In a surprising turn Thursday, the Swedish Academy awarded Minnesota-native and vagabond folk singer Bob Dylan, 75, the Nobel Prize in Literature — a radical move for a well-deserving artist who was once dubbed “the spokesman of a generation.”
Dylan — who according to the Academy “created new poetic expressions within the great American song tradition” — is the first musician to win the Nobel since the award’s genesis in 1901. He now joins the ranks of other vaunted laureates such as John Steinbeck (1962), Gabriel García Márquez (1982), Wole Soyinka (1986) and Toni Morrison (1993).
After growing up in Hibbing, Minnesota, Dylan spent a year at the University of Minnesota before making the pilgrimage to New York City in 1961 where he found success.
In a 1963 poem, “My Life in a Stolen Moment,” Dylan riffs of his college days: “I got expelled from English class for using four-letter words / in a paper describing the English teacher / I also failed out of communication class for callin’ up / every day and sayin’ I couldn’t come.”
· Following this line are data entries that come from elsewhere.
Lemma iterate_ok fuel : ∀ l, growing l → soundL l → N * V < total l + fuel → ∃ l', iterate fuel f l = Some l' ∧ soundL l' ∧ solved l'.
Proof.
  induction fuel as [|fuel IH]; intros l Hg Hs Hfuel; [pose proof (total_le l Hg); lia|]. cbn [iterate]. unfold round.
  pose proof (visits_ok (reverse (seq 0 N)) l false order_bound Hg Hs) as Hv. fold N. destruct (foldl (visit f) (l, false) (reverse (seq 0 N))) as [l1 [|]] eqn:E.
  - destruct Hv as (G1 & S1 & T1 & T2). destruct (T2 eq_refl) as [|Hlt]; [done|]. apply IH; [done|done|lia].
  - destruct Hv as (G1 & S1 & _). exists l1. split; [done|]. split; [done|]. intros b Hb.
    destruct (visits_stable _ _ _ order_bound (gr_in _ Hg) (gr_out _ Hg) E) as (Ein & _ & Hall). destruct (Hall b) as [H1 H2]; [rewrite elem_of_reverse, elem_of_seq; lia|].
    rewrite (blockOut_in l l1) by done. split; [|done]. rewrite <-H1. unfold inOf. by rewrite Ein.
Qed.

Lemma initial_growing : growing (initialLiveness f) ∧ soundL (initialLiveness f).
Proof.
  assert (Hin : ∀ b, inOf (initialLiveness f) b = ∅) by (intros b; unfold inOf; cbn; destruct (replicate _ _ !! b) eqn:E; [|done]; by apply lookup_replicate in E as [-> _]).
  assert (Hout : ∀ b, outOf (initialLiveness f) b = ∅) by (intros b; unfold outOf; cbn; destruct (replicate _ _ !! b) eqn:E; [|done]; by apply lookup_replicate in E as [-> _]).
  split; [constructor|split].
  - cbn. by rewrite length_replicate.
  - cbn. by rewrite length_replicate.
  - intros b. rewrite Hin. set_solver.
  - intros b v. rewrite Hin. set_solver.
  - intros b v. rewrite Hin. set_solver.
  - intros b v. rewrite Hout. set_solver.
Qed.

(** ** Exactness *)

Lemma insts_beyond b : N <= b → insts f b = [] ∧ succs f b = [].
Proof. intros H. unfold insts, succs. by rewrite (proj2 (lookup_ge_None _ _)) by done. Qed.

Lemma solved_complete l : solved l → ∀ p q v, rtc (moves f v) p q → uses f v q → v ∈ foldr walkBack (blockOut f l p.1) (drop p.2 (insts f p.1)).
Proof.
  intros Hsol p q v Hr Hu. induction Hr as [p|p p' q Hm Hr IH].
  - inversion Hu as [b k i Hi Hp Hv|b s Hs Hv]; subst; cbn [fst snd].
    + rewrite (drop_S _ i) by done. cbn [foldr]. unfold walkBack. rewrite Hp. set_solver.
    + rewrite drop_all. cbn. unfold blockOut, phiUses. apply elem_of_union. left. apply elem_of_union_list. exists (phiValues f b s).
      split; [by apply list_elem_of_fmap_2|done].
  - specialize (IH Hu). inversion Hm as [b k i Hi Hne|b s Hs]; subst; cbn [fst snd] in *.
    + rewrite (drop_S _ i) by done. cbn [foldr]. unfold walkBack at 1. destruct (is_phi i); set_solver.
    + rewrite drop_all. cbn. rewrite drop_0, <-blockIn_walk in IH. destruct (Hsol s) as [Hin _]; [by eapply (wf_succs _ Hwf)|]. rewrite <-Hin in IH.
      unfold blockOut. apply elem_of_union. right. apply elem_of_union_list. exists (inOf l s). split; [by apply list_elem_of_fmap_2|done].
Qed.

Lemma solved_exact l : soundL l → solved l → (∀ b v, (b < N)%nat → v ∈ inOf l b ↔ live f (b, O) v) ∧
  (∀ b v, (b < N)%nat → v ∈ outOf l b ↔ live f (b, length (insts f b)) v).
Proof.
  intros Hs Hsol. split; intros b v Hb; (split; [by apply Hs|]); intros (q & Hr & Hu); pose proof (solved_complete l Hsol _ _ _ Hr Hu) as Hv; cbn [fst snd] in Hv;
    destruct (Hsol b Hb) as [Hin Hout].
  - rewrite drop_0, <-blockIn_walk in Hv. by rewrite Hin.
  - rewrite drop_all in Hv. by rewrite Hout.
Qed.

Lemma analyze_ok : ∃ l, analyze f = Some l ∧ (∀ b v, (b < N)%nat → v ∈ inOf l b ↔ live f (b, O) v) ∧
  (∀ b v, (b < N)%nat → v ∈ outOf l b ↔ live f (b, length (insts f b)) v).
Proof.
  destruct initial_growing as [Hg Hs]. destruct (iterate_ok (rounds f) _ Hg Hs) as (l & Hl & Hsl & Hsol); [unfold rounds; fold N V; lia|].
  exists l. split; [done|]. by apply solved_exact.
Qed.
End Iteration.

(** ** Queries *)

Lemma insts_block f b k i : insts f b !! k = Some i → (b < length (f_blocks f))%nat.
Proof. unfold insts. destruct (f_blocks f !! b) eqn:E; [by apply lookup_lt_Some in E|done]. Qed.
Perhaps the classroom wasn’t Dylan’s forte, but it was in Dinkytown where he changed his surname from “Zimmerman” to “Dylan” and spent nights performing at the now-defunct Ten O’Clock Scholar — though lore says he was booed off the stage too many times to count.
Folk singer Pete Seeger introduced Bob Dylan at a 1964 Newport Folk Festival in Rhode Island, saying, “He said he ran away from home 17 times and got brought back 16.” Dylan surely transported the influence of the Midwestern way of life to Greenwich Village, and perhaps the streets of Dinkytown are responsible for helping him distill his distinct, poetic voice.
In the ‘60s, a harmonica-clad Dylan cawed about racism, poverty and social change; his resonant body of work — especially the 1964 release of his “The Times They Are a-Changin’” — awoke the social and political consciousness of many listeners who were seeking clarity in a time when Cold War turmoil was mounting.
Dylan’s Nobel win, in a way, reflects a-changin’ vision of “literature” — one that has slowly grown to shun the constraints of genre, structure and form. Words, whether sung or written, retain an incisive, cultural importance.
It’s clear in the case of Dylan, that artistic merit can be found not just in the creases of a book, but also on the radio — with millions of people eagerly listening.